Activity » Each line starting at the one that contains "split; [done|]. right." and ending at the one that contains "destruct (last_finalizer _ _ _); [by rewrite lookup_delete_ne" must be returned exactly, and the rest of the listing is left out.

━━━

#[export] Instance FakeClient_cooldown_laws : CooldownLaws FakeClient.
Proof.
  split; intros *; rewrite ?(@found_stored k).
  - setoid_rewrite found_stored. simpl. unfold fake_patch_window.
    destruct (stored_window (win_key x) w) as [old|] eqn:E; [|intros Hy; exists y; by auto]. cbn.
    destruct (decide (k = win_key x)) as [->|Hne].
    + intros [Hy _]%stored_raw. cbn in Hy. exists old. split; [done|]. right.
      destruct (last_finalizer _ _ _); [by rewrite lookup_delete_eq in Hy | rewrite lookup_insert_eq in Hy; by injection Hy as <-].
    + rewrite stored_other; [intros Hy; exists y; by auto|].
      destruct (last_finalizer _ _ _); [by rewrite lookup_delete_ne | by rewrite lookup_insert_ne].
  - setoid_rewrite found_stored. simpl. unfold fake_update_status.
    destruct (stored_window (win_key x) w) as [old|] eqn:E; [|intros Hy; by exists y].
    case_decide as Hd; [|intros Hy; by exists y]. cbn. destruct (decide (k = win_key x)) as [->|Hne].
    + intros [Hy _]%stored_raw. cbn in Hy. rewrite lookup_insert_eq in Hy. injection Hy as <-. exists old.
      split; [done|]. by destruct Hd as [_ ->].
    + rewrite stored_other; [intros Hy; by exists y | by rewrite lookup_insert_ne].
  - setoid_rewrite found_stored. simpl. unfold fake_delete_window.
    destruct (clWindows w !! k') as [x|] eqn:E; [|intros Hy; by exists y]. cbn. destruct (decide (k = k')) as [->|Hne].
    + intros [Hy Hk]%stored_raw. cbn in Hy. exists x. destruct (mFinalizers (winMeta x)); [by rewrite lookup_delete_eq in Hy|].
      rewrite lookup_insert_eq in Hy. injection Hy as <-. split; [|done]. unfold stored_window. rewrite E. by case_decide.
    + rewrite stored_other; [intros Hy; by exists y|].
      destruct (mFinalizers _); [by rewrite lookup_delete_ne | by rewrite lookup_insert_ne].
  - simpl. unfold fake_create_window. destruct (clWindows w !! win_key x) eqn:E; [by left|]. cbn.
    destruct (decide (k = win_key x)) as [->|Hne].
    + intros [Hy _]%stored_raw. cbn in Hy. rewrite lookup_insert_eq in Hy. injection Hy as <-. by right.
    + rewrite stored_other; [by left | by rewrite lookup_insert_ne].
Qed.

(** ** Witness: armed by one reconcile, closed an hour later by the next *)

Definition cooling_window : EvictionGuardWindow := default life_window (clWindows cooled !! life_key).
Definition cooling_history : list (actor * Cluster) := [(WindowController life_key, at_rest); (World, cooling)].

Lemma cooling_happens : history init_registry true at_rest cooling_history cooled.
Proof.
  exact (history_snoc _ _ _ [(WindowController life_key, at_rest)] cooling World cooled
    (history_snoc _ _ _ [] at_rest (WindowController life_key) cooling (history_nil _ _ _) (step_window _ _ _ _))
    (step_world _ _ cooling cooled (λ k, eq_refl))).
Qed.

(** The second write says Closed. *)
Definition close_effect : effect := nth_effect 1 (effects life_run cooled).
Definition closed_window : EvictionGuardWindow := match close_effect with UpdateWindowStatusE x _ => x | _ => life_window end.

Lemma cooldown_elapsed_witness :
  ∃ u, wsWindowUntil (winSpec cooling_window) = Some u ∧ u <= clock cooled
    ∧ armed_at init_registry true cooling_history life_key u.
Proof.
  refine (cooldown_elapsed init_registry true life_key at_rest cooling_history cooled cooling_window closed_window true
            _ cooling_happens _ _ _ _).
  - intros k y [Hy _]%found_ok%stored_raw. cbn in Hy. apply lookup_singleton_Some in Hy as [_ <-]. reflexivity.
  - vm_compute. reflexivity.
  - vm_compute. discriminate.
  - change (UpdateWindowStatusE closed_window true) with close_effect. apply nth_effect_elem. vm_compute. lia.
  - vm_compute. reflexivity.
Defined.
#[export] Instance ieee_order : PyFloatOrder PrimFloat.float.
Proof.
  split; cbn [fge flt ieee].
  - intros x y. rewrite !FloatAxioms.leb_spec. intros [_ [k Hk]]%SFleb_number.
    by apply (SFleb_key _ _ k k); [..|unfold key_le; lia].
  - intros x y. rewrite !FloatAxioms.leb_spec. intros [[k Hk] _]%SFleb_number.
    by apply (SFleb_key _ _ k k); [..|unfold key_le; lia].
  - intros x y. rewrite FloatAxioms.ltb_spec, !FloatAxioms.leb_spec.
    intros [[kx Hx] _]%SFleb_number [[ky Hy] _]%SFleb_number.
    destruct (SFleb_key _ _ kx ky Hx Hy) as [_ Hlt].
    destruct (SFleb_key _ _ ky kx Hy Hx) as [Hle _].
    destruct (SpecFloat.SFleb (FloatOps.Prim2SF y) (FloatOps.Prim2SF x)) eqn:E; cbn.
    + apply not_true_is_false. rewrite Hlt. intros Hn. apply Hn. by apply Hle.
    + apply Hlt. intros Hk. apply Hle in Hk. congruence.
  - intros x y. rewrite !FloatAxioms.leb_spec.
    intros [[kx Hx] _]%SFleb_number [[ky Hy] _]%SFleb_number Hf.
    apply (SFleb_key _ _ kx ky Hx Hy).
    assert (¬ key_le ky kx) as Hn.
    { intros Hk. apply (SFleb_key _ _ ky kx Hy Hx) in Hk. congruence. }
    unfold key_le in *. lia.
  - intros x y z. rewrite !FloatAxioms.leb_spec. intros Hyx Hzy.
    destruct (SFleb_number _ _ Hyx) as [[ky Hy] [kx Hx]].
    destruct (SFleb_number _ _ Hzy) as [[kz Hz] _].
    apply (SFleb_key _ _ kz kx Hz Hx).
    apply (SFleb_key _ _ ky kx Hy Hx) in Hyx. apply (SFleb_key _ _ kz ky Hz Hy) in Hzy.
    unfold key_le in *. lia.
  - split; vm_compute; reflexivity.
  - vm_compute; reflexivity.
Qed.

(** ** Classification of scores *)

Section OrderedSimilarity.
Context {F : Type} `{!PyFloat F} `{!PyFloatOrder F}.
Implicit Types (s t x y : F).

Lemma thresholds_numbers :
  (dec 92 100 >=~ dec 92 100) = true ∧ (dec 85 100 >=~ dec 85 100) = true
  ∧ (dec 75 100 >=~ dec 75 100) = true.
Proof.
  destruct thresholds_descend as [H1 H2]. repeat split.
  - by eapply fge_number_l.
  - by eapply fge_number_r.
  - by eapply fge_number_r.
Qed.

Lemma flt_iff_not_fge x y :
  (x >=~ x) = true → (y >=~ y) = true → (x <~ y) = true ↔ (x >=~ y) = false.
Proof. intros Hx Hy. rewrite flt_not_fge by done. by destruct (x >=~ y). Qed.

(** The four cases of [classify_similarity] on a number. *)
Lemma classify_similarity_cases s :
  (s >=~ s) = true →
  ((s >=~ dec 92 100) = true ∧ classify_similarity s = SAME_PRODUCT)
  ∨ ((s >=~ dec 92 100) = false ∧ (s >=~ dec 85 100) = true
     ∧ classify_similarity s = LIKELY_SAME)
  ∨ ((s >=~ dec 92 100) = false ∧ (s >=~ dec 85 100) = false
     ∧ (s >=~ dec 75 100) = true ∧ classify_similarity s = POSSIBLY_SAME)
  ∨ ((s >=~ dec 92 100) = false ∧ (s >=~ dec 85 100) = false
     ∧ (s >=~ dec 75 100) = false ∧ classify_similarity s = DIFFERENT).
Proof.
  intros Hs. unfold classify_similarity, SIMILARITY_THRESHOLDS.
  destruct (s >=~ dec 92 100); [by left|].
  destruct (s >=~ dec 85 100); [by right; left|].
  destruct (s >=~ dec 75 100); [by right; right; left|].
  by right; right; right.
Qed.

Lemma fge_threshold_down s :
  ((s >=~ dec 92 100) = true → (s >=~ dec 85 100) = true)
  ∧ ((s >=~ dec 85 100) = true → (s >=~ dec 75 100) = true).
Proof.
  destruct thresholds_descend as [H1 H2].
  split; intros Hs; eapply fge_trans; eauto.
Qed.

━━━

Task solution »
    + intros [Hy _]%stored_raw. cbn in Hy. exists old. split; [done|]. right.
      destruct (last_finalizer _ _ _); [by rewrite lookup_delete_eq in Hy | rewrite lookup_insert_eq in Hy; by injection Hy as <-].
    + rewrite stored_other; [intros Hy; exists y; by auto|].
      destruct (last_finalizer _ _ _); [by rewrite lookup_delete_ne | by rewrite lookup_insert_ne].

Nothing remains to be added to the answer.